## [Data records]
-----

(* ===== verification/SimFrag.v ===== *)
(** * Fragmentation on a finite map

    An implementation of [FragApi] that keeps its laws, with a bound on what it allocates,
    and a datagram of 20 bytes in two pbufs; the witnesses of the fragmentation theorems run
    on it. *)
From stdpp Require Import gmap.
From S2P Require Import Prelude Ip4Addr Ip4Hdr Net Ip4Reass ReassOk SimReass Ip4Frag FragOk.

Record fmem := mkFmem {
  fm_bufs : gmap Z (list Z); fm_chain : list (Z * Z); fm_hdr : ip_hdr;
  fm_owned : gmap Z fbuf; fm_owed : list Z; fm_wire : list (Z * Z * (ip_hdr * list Z));
  fm_next : Z; fm_left : Z
}.
#[export] Instance fmem_eta : Eta fmem := fun m =>
  mkFmem (fm_bufs m) (fm_chain m) (fm_hdr m) (fm_owned m) (fm_owed m) (fm_wire m) (fm_next m) (fm_left m).
Definition chain_sum (l : list (Z * Z)) : Z := foldr (fun a n => a.2 + n) 0 l.
(** The bytes of the datagram, with its header. *)
Definition chain_data (m : fmem) : list Z := concat ((fun a => default [] (fm_bufs m !! a.1)) <$> fm_chain m).
Definition sim_owned (f : gmap Z fbuf -> gmap Z fbuf) : M fmem unit :=
  modify (fun m => m <| fm_owned := f (fm_owned m) |>).
(** A new buffer, unless the bound is reached. *)
Definition sim_new (b : fbuf) : M fmem (option Z) := fun m =>
  if (0 <? fm_left m) && bool_decide (fm_owned m !! fm_next m = None)
  then (Some (fm_next m), m <| fm_owned := <[fm_next m := b]> (fm_owned m) |>
          <| fm_next := fm_next m + 1 |> <| fm_left := fm_left m - 1 |>)
  else (None, m).

#[export] Instance sim_frag : FragApi fmem := {
  p_chain m p := fm_chain m;
  p_tot_len m p := chain_sum (fm_chain m);
  payload_hdr m p := fm_hdr m;
  alloc_header := sim_new (Frag None []);
  header_put a h := o <- gets fm_owned ;;
    match o !! a with
    | Some _ => sim_owned (alter (fun b => match b with Frag _ l => Frag (Some h) l | b => b end) a)
    | None => modify (fun m => m <| fm_hdr := h |>)
    end;
  frag_pbuf_malloc := sim_new Raw;
  frag_pbuf_free q := sim_owned (delete q);
  alloced_custom q p off n := m <- gets fm_bufs ;;
    sim_owned (<[q := Mirror None (sub (default [] (m !! p)) off (off + n))]>) ;;; ret (Some q);
  frag_pbuf_ref p := modify (fun m => m <| fm_owed := p :: fm_owed m |>);
  set_original q p :=
    sim_owned (alter (fun b => match b with Mirror _ l => Mirror (Some p) l | b => b end) q) ;;;
    modify (fun m => m <| fm_owed := tail (fm_owed m) |>);
  frag_pbuf_cat a q := o <- gets fm_owned ;;
    match o !! q with
    | Some (Mirror _ l) => sim_owned (fun o => delete q (alter (fun b => match b with Frag h k => Frag h (k ++ l) | b => b end) a o))
    | _ => ret tt
    end;
  frag_free a := sim_owned (delete a);
  netif_output nif a dest := o <- gets fm_owned ;;
    match o !! a with
    | Some (Frag (Some h) l) => modify (fun m => m <| fm_wire := fm_wire m ++ [(nf_num nif, dest, (h, l))] |>) ;;; ret ERR_OK
    | _ => modify (fun m => m <| fm_wire := fm_wire m ++ [(nf_num nif, dest, (fm_hdr m, drop 20 (chain_data m)))] |>) ;;; ret ERR_OK
    end
}.
#[export] Instance sim_frag_view : FragView fmem :=
  { bufs := fm_bufs; dgram_hdr m p := Some (fm_hdr m); owned := fm_owned; owed := fm_owed; wire := fm_wire }.

Lemma alter_insert_g {A} (f : A -> A) (P : gmap Z A) p k : P !! p = Some k -> alter f p P = <[p := f k]> P.
Proof.
  intros H. apply map_eq. intros x. destruct (decide (x = p)) as [->|Hx].
  - by rewrite lookup_alter_eq, lookup_insert_eq, H.
  - by rewrite lookup_alter_ne, lookup_insert_ne.
Qed.
Lemma sim_owned_spec f x : wp (sim_owned f) (fun _ x' => own x x' (f (owned x))) x.
Proof. by apply wp_modify. Qed.
Lemma sim_alter_spec f x a b : owned x !! a = Some b ->
  wp (sim_owned (alter f a)) (fun _ x' => own x x' (<[a := f b]> (owned x))) x.
Proof. intros H. apply wp_modify. by rewrite <- (alter_insert_g f _ _ _ H). Qed.
Lemma sim_new_spec b x : wp (sim_new b) (fun o x' => match o with
  | Some a => owned x !! a = None /\ own x x' (<[a := b]> (owned x)) | None => own x x' (owned x) end) x.
Proof.
  unfold wp, sim_new. destruct (0 <? fm_left x); [|by cbn]. cbn [andb]. by case_bool_decide; cbn.
Qed.

#[export] Instance sim_frag_laws : FragLaws fmem.
Proof.
  constructor.
  - intros x p h. cbn. congruence.
  - intros x. apply sim_new_spec.
  - intros x a o bs h H. cbn in H. unfold wp. cbn. rewrite H. cbn. by rewrite (alter_insert_g _ _ _ _ H).
  - intros x. apply sim_new_spec.
  - intros x q _. apply sim_owned_spec.
  - intros x q p off n bs H1 H2 _ _ _. cbn in H2. unfold wp. cbn. by rewrite H2.
  - intros x p bs _. by apply wp_modify.
  - intros x q p bs l H1 H2. unfold wp. cbn. split; [done|]. split; [by rewrite (alter_insert_g _ _ _ _ H1)|].
    split; [|done]. change (tail (owed x) = l). by rewrite H2.
  - intros x a q o bs p bs' H1 H2. cbn in H2. unfold wp. cbn. rewrite H2. cbn. by rewrite (alter_insert_g _ _ _ _ H1).
  - intros x a o bs _. apply sim_owned_spec.
  - intros x nif a dest h bs H. cbn in H. unfold wp. cbn. by rewrite H.
Qed.

Definition sim_netif (mtu : Z) : ip_netif := mkIpNetif 3 0x0100000a 0x00ffffff 0xfe00000a 7 mtu.

(** Two pbufs, the first with the header; memory for [n] buffers. *)
Definition sim_frag_mem (n : Z) : fmem :=
  mkFmem {[1 := repeat 0 20 ++ take 6 sim_bytes; 2 := drop 6 sim_bytes]} [(1, 26); (2, 14)] (sim_hdr 20 0)
    ∅ [] [] 100 n.
Lemma sim_whole n : whole_datagram (sim_frag_mem n) 1 (sim_hdr 20 0) sim_bytes.
Proof.
  constructor; try (vm_compute; done).
  - repeat constructor; by eexists.
Qed.
Example sim_frag_run : let '(o, m) := ip4_frag 1 (sim_netif 28) 9 (sim_frag_mem 10) in
  o = Some ERR_OK /\ fm_owned m = ∅ /\ fm_owed m = [] /\
  (fun w => (w.2.1, w.2.2)) <$> fm_wire m = [(sim_hdr 8 0x2000, pk_data frag1); (sim_hdr 8 0x2001, pk_data frag2); (sim_hdr 4 2, pk_data frag3)].
Proof. vm_compute. done. Qed.
(** Memory for four buffers: the first fragment, and the header of the second. *)
Example sim_frag_memerr : let '(o, m) := ip4_frag 1 (sim_netif 28) 9 (sim_frag_mem 4) in
  o = Some ERR_MEM /\ fm_owned m = ∅ /\ fm_owed m = [] /\ length (fm_wire m) = 1%nat.
Proof. vm_compute. done. Qed.
(** An MTU that is not 20 modulo 8: two of three fragments say that they are the last. *)
Example sim_frag_mtu35 : let '(o, m) := ip4_frag 1 (sim_netif 35) 9 (sim_frag_mem 10) in
  (fun w => (IPH_OFFSET w.2.1, slen w.2.2)) <$> fm_wire m =
    [(lwip_htons 0x2000, 8); (lwip_htons 1, 8); (lwip_htons 2, 4)].
Proof. vm_compute. done. Qed.
(** An MTU below 28: nothing is ever taken off the datagram, the loop does not end. *)
Example sim_frag_mtu27 : let '(o, m) := ip4_frag 1 (sim_netif 27) 9 (sim_frag_mem 1000) in
  o = None /\ Forall (fun w => slen w.2.2 = 0) (fm_wire m) /\ length (fm_wire m) = 20%nat.
Proof. vm_compute. split; [done|]. split; [repeat constructor|done]. Qed.

Lemma frag_sends_witness : let fs := fragments_of (sim_hdr 20 0) 28 sim_bytes in
  Forall (fun f => 0 < slen f.2 /\ IP_HLEN + slen f.2 <= 28) fs /\ concat fs.*2 = sim_bytes /\
  wp (ip4_frag 1 (sim_netif 28) 9) (fun o x' => sent_some (sim_frag_mem 10) (3, 9) fs o x') (sim_frag_mem 10).
Proof. refine (frag_sends _ _ _ _ (sim_netif 28) 9 (sim_whole 10) _). cbn. lia. Defined.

-----

## [Description of the task]
Every line in the data that holds "list" should be copied out.

## [Solution for this task]
  fm_bufs : gmap Z (list Z); fm_chain : list (Z * Z); fm_hdr : ip_hdr;
  fm_owned : gmap Z fbuf; fm_owed : list Z; fm_wire : list (Z * Z * (ip_hdr * list Z));
Definition chain_sum (l : list (Z * Z)) : Z := foldr (fun a n => a.2 + n) 0 l.
Definition chain_data (m : fmem) : list Z := concat ((fun a => default [] (fm_bufs m !! a.1)) <$> fm_chain m).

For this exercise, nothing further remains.